Task -> Down to the last line, reproduce the data below exactly.

Given entries ->
(** The last two events of a probe that satisfied a condition. *)
Definition observed_ready (tr : list (event hresp)) (ready : DesktopState * bool -> bool) : Prop :=
  exists pre status reachable, tr = pre ++ [ev DesktopQuery (Ok status); ev EngineReachable (Ok reachable)] /\ ready (status, reachable) = true.

Lemma probe_runs tr p : iruns Adapter_probe tr (Some p) -> tr = [ev DesktopQuery (Ok (fst p)); ev EngineReachable (Ok (snd p))].
Proof.
  unfold Adapter_probe. intros Hr. apply iruns_inv in Hr as ([s|e] & t & -> & Hr); cbn [ibind] in Hr; [|by apply iruns_inv in Hr as [_ ?]].
  apply iruns_inv in Hr as ([r|e] & t' & -> & Hr); by apply iruns_inv in Hr as [-> [= ->]].
Qed.

Lemma poll_ready fuel interval ready message tr : iruns (poll fuel interval ready message) tr (Some None) -> observed_ready tr ready.
Proof.
  revert tr. induction fuel as [|fuel IH]; intros tr Hr; cbn [poll] in Hr; [by apply iruns_inv in Hr as [_ ?]|].
  apply iruns_bind_inv in Hr as (t1 & t2 & probed & H1 & H2 & ->).
  destruct (match probed with Some p => ready p | None => false end) eqn:Hp.
  - destruct probed as [[status reachable]|]; [|done]. apply probe_runs in H1 as ->. apply iruns_inv in H2 as [-> _].
    exists [], status, reachable. done.
  - apply iruns_inv in H2 as ([e|] & t & -> & H2); cbn [ibind] in H2; [by apply iruns_inv in H2 as [_ ?]|].
    apply IH in H2 as (pre & status & reachable & -> & Hready). exists (t1 ++ ev (HostTimer interval) None :: pre), status, reachable.
    split; [|done]. by rewrite <- app_assoc.
Qed.

(** Starting and stopping are confirmed.  The adapter reports that Docker Desktop
    was started or stopped only when the very last thing it did was to ask for its
    state and for the engine, and both answered what was wanted; a query that fails
    never counts as such an answer. *)
Theorem desktop_change_confirmed a fuel tr :
  (iruns (Adapter_Start a fuel) tr (Some None) -> observed_ready tr (fun p => bool_decide (fst p = DesktopStatusRunning) && snd p)) /\
  (iruns (Adapter_Stop a fuel) tr (Some None) -> observed_ready tr (fun p => bool_decide (fst p = DesktopStatusStopped) && negb (snd p))).
Proof.
  unfold Adapter_Start, Adapter_Stop. split; (destruct (negb _); [by intros [_ ?]%iruns_inv|]); intros Hr;
    apply iruns_inv in Hr as ([e|] & t & -> & Hr); cbn [ibind] in Hr; try (by apply iruns_inv in Hr as [_ ?]);
    apply poll_ready in Hr as (pre & status & reachable & -> & Hready); eexists (_ :: pre), status, reachable; by split.
Qed.

(** A text of ASCII characters in UTF-16, and with a byte order mark. *)
Fixpoint utf16le (s : string) : string := match s with EmptyString => "" | String a s => String a (String zero (utf16le s)) end.
Definition with_bom (s : string) : string := String (ascii_of_nat 255) (String (ascii_of_nat 254) s).
Definition plain_char (a : ascii) : bool := (0 <? byte_of a) && (byte_of a <? 128).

Answer to this exercise ->
(** The last two events of a probe that satisfied a condition. *)
Definition observed_ready (tr : list (event hresp)) (ready : DesktopState * bool -> bool) : Prop :=
  exists pre status reachable, tr = pre ++ [ev DesktopQuery (Ok status); ev EngineReachable (Ok reachable)] /\ ready (status, reachable) = true.

Lemma probe_runs tr p : iruns Adapter_probe tr (Some p) -> tr = [ev DesktopQuery (Ok (fst p)); ev EngineReachable (Ok (snd p))].
Proof.
  unfold Adapter_probe. intros Hr. apply iruns_inv in Hr as ([s|e] & t & -> & Hr); cbn [ibind] in Hr; [|by apply iruns_inv in Hr as [_ ?]].
  apply iruns_inv in Hr as ([r|e] & t' & -> & Hr); by apply iruns_inv in Hr as [-> [= ->]].
Qed.

Lemma poll_ready fuel interval ready message tr : iruns (poll fuel interval ready message) tr (Some None) -> observed_ready tr ready.
Proof.
  revert tr. induction fuel as [|fuel IH]; intros tr Hr; cbn [poll] in Hr; [by apply iruns_inv in Hr as [_ ?]|].
  apply iruns_bind_inv in Hr as (t1 & t2 & probed & H1 & H2 & ->).
  destruct (match probed with Some p => ready p | None => false end) eqn:Hp.
  - destruct probed as [[status reachable]|]; [|done]. apply probe_runs in H1 as ->. apply iruns_inv in H2 as [-> _].
    exists [], status, reachable. done.
  - apply iruns_inv in H2 as ([e|] & t & -> & H2); cbn [ibind] in H2; [by apply iruns_inv in H2 as [_ ?]|].
    apply IH in H2 as (pre & status & reachable & -> & Hready). exists (t1 ++ ev (HostTimer interval) None :: pre), status, reachable.
    split; [|done]. by rewrite <- app_assoc.
Qed.

(** Starting and stopping are confirmed.  The adapter reports that Docker Desktop
    was started or stopped only when the very last thing it did was to ask for its
    state and for the engine, and both answered what was wanted; a query that fails
    never counts as such an answer. *)
Theorem desktop_change_confirmed a fuel tr :
  (iruns (Adapter_Start a fuel) tr (Some None) -> observed_ready tr (fun p => bool_decide (fst p = DesktopStatusRunning) && snd p)) /\
  (iruns (Adapter_Stop a fuel) tr (Some None) -> observed_ready tr (fun p => bool_decide (fst p = DesktopStatusStopped) && negb (snd p))).
Proof.
  unfold Adapter_Start, Adapter_Stop. split; (destruct (negb _); [by intros [_ ?]%iruns_inv|]); intros Hr;
    apply iruns_inv in Hr as ([e|] & t & -> & Hr); cbn [ibind] in Hr; try (by apply iruns_inv in Hr as [_ ?]);
    apply poll_ready in Hr as (pre & status & reachable & -> & Hready); eexists (_ :: pre), status, reachable; by split.
Qed.

(** A text of ASCII characters in UTF-16, and with a byte order mark. *)
Fixpoint utf16le (s : string) : string := match s with EmptyString => "" | String a s => String a (String zero (utf16le s)) end.
Definition with_bom (s : string) : string := String (ascii_of_nat 255) (String (ascii_of_nat 254) s).
Definition plain_char (a : ascii) : bool := (0 <? byte_of a) && (byte_of a <? 128).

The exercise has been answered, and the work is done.